Exercise description:
Look through the entries for the string "right" and copy every line where it shows up.

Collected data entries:
(** * VaultSandbox client: envelope verification, decryption and delivery

    A shallow embedding of the cryptographic core (crypto/utils.ts,
    crypto/signature.ts, crypto/keypair.ts, crypto/decrypt.ts) and of the two
    delivery strategies (strategies/polling-strategy.ts,
    strategies/sse-strategy.ts), followed by the properties established about
    them.

    Conventions.
    - A [Uint8Array] is a [list byte]; a JavaScript string is a [string]
      whose characters stand for its code units (the wire strings are ASCII:
      base64url text and algorithm names).
    - A JavaScript [number] that counts or indexes is an [N] or a [Z]; a
      duration in milliseconds is an exact rational [Q].
    - Code that throws returns a [result]; code that mutates an object or
      talks to the runtime runs in the monad [Eff.M], which threads the mutable
      state and records every call to an external primitive.
    - Code of the caller that the library calls back synchronously (the
      [test] of a [RegExp] filter, a predicate) is a function on a heap of
      the caller's objects that returns or throws. *)

From Stdlib Require Import List String Ascii NArith ZArith QArith Qminmax Lia Lqa Bool.
From Stdlib Require Import DecimalString.
From Stdlib.Strings Require Import Byte.
Import ListNotations.

Set Implicit Arguments.

(* ================================================================== *)
(** * Part I. The embedding                                            *)
(* ================================================================== *)

(** ** JavaScript runtime values *)

Definition bytes := list byte.

(** The error classes of types/index.ts, and [JsError] for everything else
    the runtime or a library can throw (TypeError, SyntaxError, ...).  Only
    [ApiError] carries a [statusCode] property. *)
Inductive exn : Type :=
| ApiError (statusCode : Z) (message : string)
| NetworkError (message : string)
| TimeoutError (message : string)
| DecryptionError (message : string)
| SignatureVerificationError (message : string)
| InboxNotFoundError (message : string)
| EmailNotFoundError (message : string)
| SSEError (message : string)
| StrategyError (message : string)
| JsError (message : string).

Definition message_of (e : exn) : string :=
  match e with
  | ApiError _ m | NetworkError m | TimeoutError m | DecryptionError m
  | SignatureVerificationError m | InboxNotFoundError m
  | EmailNotFoundError m | SSEError m | StrategyError m | JsError m => m
  end.

(** ['statusCode' in error], followed by reading the property. *)
Definition statusCode_of (e : exn) : option Z :=
  match e with
  | ApiError c _ => Some c
  | _ => None
  end.

Inductive result (A : Type) : Type :=
| Ok (a : A)
| Err (e : exn).
Arguments Ok {A} a.
Arguments Err {A} e.

(** ** The effect monad

    [Eff.M St Ev A] is a computation over a mutable state [St] that records the
    external calls it makes as events [Ev], oldest first, and either returns
    or throws.  A throw keeps the state changes and the events made so far,
    as a JavaScript exception does. *)
Module Eff.
Section Monad.
Variables St Ev : Type.

Definition M (A : Type) : Type := St -> St * list Ev * result A.

Definition ret {A} (a : A) : M A := fun s => (s, [], Ok a).

Definition throw {A} (e : exn) : M A := fun s => (s, [], Err e).

Definition bind {A B} (m : M A) (k : A -> M B) : M B :=
  fun s =>
    match m s with
    | (s1, t1, Ok a) =>
        match k a s1 with
        | (s2, t2, r) => (s2, t1 ++ t2, r)
        end
    | (s1, t1, Err e) => (s1, t1, Err e)
    end.

(** [try { m } catch (e) { h e }] *)
Definition try_catch {A} (m : M A) (h : exn -> M A) : M A :=
  fun s =>
    match m s with
    | (s1, t1, Ok a) => (s1, t1, Ok a)
    | (s1, t1, Err e) =>
        match h e s1 with
        | (s2, t2, r) => (s2, t1 ++ t2, r)
        end
    end.

Definition get : M St := fun s => (s, [], Ok s).
Definition put (s' : St) : M unit := fun _ => (s', [], Ok tt).
Definition modify (f : St -> St) : M unit := fun s => (f s, [], Ok tt).
Definition emit (e : Ev) : M unit := fun s => (s, [e], Ok tt).

(** Lifting the outcome of an external call. *)
Definition lift {A} (r : result A) : M A := fun s => (s, [], r).

Definition state_of {A} (x : St * list Ev * result A) : St := fst (fst x).
Definition events_of {A} (x : St * list Ev * result A) : list Ev := snd (fst x).
Definition outcome_of {A} (x : St * list Ev * result A) : result A := snd x.
End Monad.
End Eff.

Arguments Eff.ret {St Ev A} a.
Arguments Eff.throw {St Ev A} e.
Arguments Eff.bind {St Ev A B} m k.
Arguments Eff.try_catch {St Ev A} m h.
Arguments Eff.get {St Ev}.
Arguments Eff.put {St Ev} s'.
Arguments Eff.modify {St Ev} f.
Arguments Eff.emit {St Ev} e.
Arguments Eff.lift {St Ev A} r.
Arguments Eff.state_of {St Ev A} x.
Arguments Eff.events_of {St Ev A} x.
Arguments Eff.outcome_of {St Ev A} x.

Declare Scope eff_scope.
Delimit Scope eff_scope with eff.
Notation "x <- m ;; k" := (Eff.bind m (fun x => k))
  (at level 61, m at next level, right associativity) : eff_scope.
Notation "m ;;; k" := (Eff.bind m (fun _ => k))
  (at level 61, right associativity) : eff_scope.

(** Checking a decidable property of every number below a bound. *)
Fixpoint all_below (n : nat) (p : N -> bool) : bool :=
  match n with
  | O => true
  | S m => p (N.of_nat m) && all_below m p
  end.

(** ** crypto/utils.ts: the codec *)
Module Codec.
Local Open Scope N_scope.

(** *** The runtime's base64 (Node's [Buffer])

    [Buffer.from(b).toString('base64')] is RFC 4648 base64 with padding.
    [Buffer.from(s, 'base64')] is Node's lenient decoder: it accepts the
    standard and the URL-safe alphabet, skips any other character, and
    stops at the first ['=']. *)

Definition b64_alphabet : string :=
  "ABCDEFGHIJKLMNOPQRSTUVWXYZabcdefghijklmnopqrstuvwxyz0123456789+/".

Definition b64_char (n : N) : ascii :=
  match String.get (N.to_nat n) b64_alphabet with
  | Some c => c
  | None => "="%char
  end.

Definition byte_of_N (n : N) : byte :=
  match Byte.of_N (n mod 256) with
  | Some b => b
  | None => x00
  end.

Fixpoint Buffer_toString_base64 (buf : bytes) : string :=
  match buf with
  | [] => EmptyString
  | [a] =>
      let a := Byte.to_N a in
      String (b64_char (N.shiftr a 2))
        (String (b64_char (N.shiftl (N.land a 3) 4)) "==")
  | [a; b] =>
      let a := Byte.to_N a in
      let b := Byte.to_N b in
      String (b64_char (N.shiftr a 2))
        (String (b64_char (N.lor (N.shiftl (N.land a 3) 4) (N.shiftr b 4)))
           (String (b64_char (N.shiftl (N.land b 15) 2)) "="))
  | a :: b :: c :: rest =>
      let a := Byte.to_N a in
      let b := Byte.to_N b in
      let c := Byte.to_N c in
      String (b64_char (N.shiftr a 2))
        (String (b64_char (N.lor (N.shiftl (N.land a 3) 4) (N.shiftr b 4)))
           (String (b64_char (N.lor (N.shiftl (N.land b 15) 2) (N.shiftr c 6)))
              (String (b64_char (N.land c 63))
                 (Buffer_toString_base64 rest))))
  end.

Inductive b64_class : Type :=
| Sextet (n : N)
| Stop
| Skip.

Definition unbase64 (ch : ascii) : b64_class :=
  let n := N_of_ascii ch in
  if (65 <=? n) && (n <=? 90) then Sextet (n - 65)
  else if (97 <=? n) && (n <=? 122) then Sextet (n - 71)
  else if (48 <=? n) && (n <=? 57) then Sextet (n + 4)
  else if (n =? 43) || (n =? 45) then Sextet 62
  else if (n =? 47) || (n =? 95) then Sextet 63
  else if n =? 61 then Stop
  else Skip.

Fixpoint sextets (s : string) : list N :=
  match s with
  | EmptyString => []
  | String ch rest =>
      match unbase64 ch with
      | Sextet n => n :: sextets rest
      | Stop => []
      | Skip => sextets rest
      end
  end.

Fixpoint decode_sextets (l : list N) : bytes :=
  match l with
  | a :: b :: c :: d :: rest =>
      byte_of_N (N.lor (N.shiftl (N.land a 63) 2) (N.shiftr (N.land b 48) 4))
      :: byte_of_N (N.lor (N.shiftl (N.land b 15) 4) (N.shiftr (N.land c 60) 2))
      :: byte_of_N (N.lor (N.shiftl (N.land c 3) 6) (N.land d 63))
      :: decode_sextets rest
  | [a; b; c] =>
      [ byte_of_N (N.lor (N.shiftl (N.land a 63) 2) (N.shiftr (N.land b 48) 4));
        byte_of_N (N.lor (N.shiftl (N.land b 15) 4) (N.shiftr (N.land c 60) 2)) ]
  | [a; b] =>
      [ byte_of_N (N.lor (N.shiftl (N.land a 63) 2) (N.shiftr (N.land b 48) 4)) ]
  | _ => []
  end.

Definition Buffer_from_base64 (s : string) : bytes :=
  decode_sextets (sextets s).

(** *** String methods *)

(** [s.replace(/from/g, to)] for one-character patterns. *)
Fixpoint replace_char (from to : ascii) (s : string) : string :=
  match s with
  | EmptyString => EmptyString
  | String ch rest =>
      String (if Ascii.eqb ch from then to else ch) (replace_char from to rest)
  end.

(** [s.replace(/ch/g, '')] *)
Fixpoint remove_char (from : ascii) (s : string) : string :=
  match s with
  | EmptyString => EmptyString
  | String ch rest =>
      if Ascii.eqb ch from then remove_char from rest
      else String ch (remove_char from rest)
  end.

(** [s.repeat(n)] for a one-character [s]. *)
Fixpoint repeat_char (ch : ascii) (n : nat) : string :=
  match n with
  | 0%nat => EmptyString
  | S m => String ch (repeat_char ch m)
  end.

(** *** The exported functions *)

Definition toBase64Url (buffer : bytes) : string :=
  let base64 := Buffer_toString_base64 buffer in
  remove_char "=" (replace_char "/" "_" (replace_char "+" "-" base64)).

Definition fromBase64Url (base64url : string) : bytes :=
  let base64 := replace_char "_" "/" (replace_char "-" "+" base64url) in
  let pad := (String.length base64 mod 4)%nat in
  let base64 :=
    if Nat.eqb pad 0%nat then base64
    else (base64 ++ repeat_char "=" (4 - pad))%string in
  Buffer_from_base64 base64.

(** A list has no underlying [ArrayBuffer] to be a view of: the copy made
    for a view and the buffer returned as it is hold the same bytes. *)
Definition ensureOwnBuffer (buffer : bytes) : bytes := buffer.

Definition concatBuffers (buffers : list bytes) : bytes :=
  List.concat buffers.

Definition toBase64 (buffer : bytes) : string := Buffer_toString_base64 buffer.

Definition fromBase64 (base64 : string) : bytes := Buffer_from_base64 base64.

(** *** Names for the pieces of the two functions, used to state lemmas *)

(** The characters of the URL-safe alphabet, as [toBase64Url] produces
    them and as [fromBase64Url] maps them back. *)
Definition url_char (ch : ascii) : ascii :=
  let ch := if Ascii.eqb ch "+" then "-"%char else ch in
  if Ascii.eqb ch "/" then "_"%char else ch.

Definition unurl_char (ch : ascii) : ascii :=
  let ch := if Ascii.eqb ch "-" then "+"%char else ch in
  if Ascii.eqb ch "_" then "/"%char else ch.

Definition to_url (base64 : string) : string :=
  remove_char "=" (replace_char "/" "_" (replace_char "+" "-" base64)).

Definition of_url (base64url : string) : string :=
  replace_char "_" "/" (replace_char "-" "+" base64url).

(** The four sextets of a group of three bytes, and the last sextet of a
    short final group. *)
Definition s0 (a : N) : N := N.shiftr a 2.
Definition s1 (a b : N) : N := N.lor (N.shiftl (N.land a 3) 4) (N.shiftr b 4).
Definition s2 (b c : N) : N := N.lor (N.shiftl (N.land b 15) 2) (N.shiftr c 6).
Definition s3 (c : N) : N := N.land c 63.
Definition s1_last (a : N) : N := N.shiftl (N.land a 3) 4.
Definition s2_last (b : N) : N := N.shiftl (N.land b 15) 2.

(** The three bytes of a group of four sextets. *)
Definition d0 (a b : N) : N := N.lor (N.shiftl (N.land a 63) 2) (N.shiftr (N.land b 48) 4).
Definition d1 (b c : N) : N := N.lor (N.shiftl (N.land b 15) 4) (N.shiftr (N.land c 60) 2).
Definition d2 (c d : N) : N := N.lor (N.shiftl (N.land c 3) 6) (N.land d 63).

(** The text [fromBase64Url] hands to [Buffer.from]. *)
Definition padded (base64url : string) : string :=
  let base64 := of_url base64url in
  let pad := (String.length base64 mod 4)%nat in
  if Nat.eqb pad 0%nat then base64
  else (base64 ++ repeat_char "=" (4 - pad))%string.

Definition sextet_char_ok (n : N) : bool :=
  let ch := url_char (b64_char n) in
  negb (Ascii.eqb ch "=") && negb (Ascii.eqb ch "+") && negb (Ascii.eqb ch "/")
  && Ascii.eqb (unurl_char ch) (b64_char n)
  && match unbase64 (unurl_char ch) with
     | Sextet m => N.eqb m n
     | _ => false
     end.

Definition byte_ok (a : N) : bool :=
  (s0 a <? 64) && (s1_last a <? 64) && (s2_last a <? 64) && (s3 a <? 64)
  && (d0 (s0 a) (s1_last a) =? a)
  && (N.lor (N.shiftl (N.shiftr a 4) 4) (N.shiftr (N.shiftl (N.land a 15) 2) 2) =? a).

Definition byte_pair_ok (a b : N) : bool :=
  (s1 a b <? 64) && (s2 a b <? 64)
  && (d0 (s0 a) (s1 a b) =? a)
  && (d1 (s1 a b) (s2_last b) =? b)
  && (N.land (s1 a b) 15 =? N.shiftr b 4)
  && (N.land (s2 a b) 60 =? N.shiftl (N.land a 15) 2)
  && (d2 (s2 a b) (s3 b) =? b).

End Codec.

(** ** crypto/constants.ts, crypto/signature.ts, crypto/keypair.ts,
       crypto/decrypt.ts *)
Module Crypto.
Import Codec.
Local Open Scope string_scope.
Local Open Scope eff_scope.

(** *** Data *)

(** A string property of the JSON payload as the runtime holds it:
    [Some s] when the property is a string, [None] when it is absent
    ([undefined]), on which calling [.replace] throws a [TypeError]. *)
Definition field := option string.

Result for this task:
  (at level 61, m at next level, right associativity) : eff_scope.
  (at level 61, right associativity) : eff_scope.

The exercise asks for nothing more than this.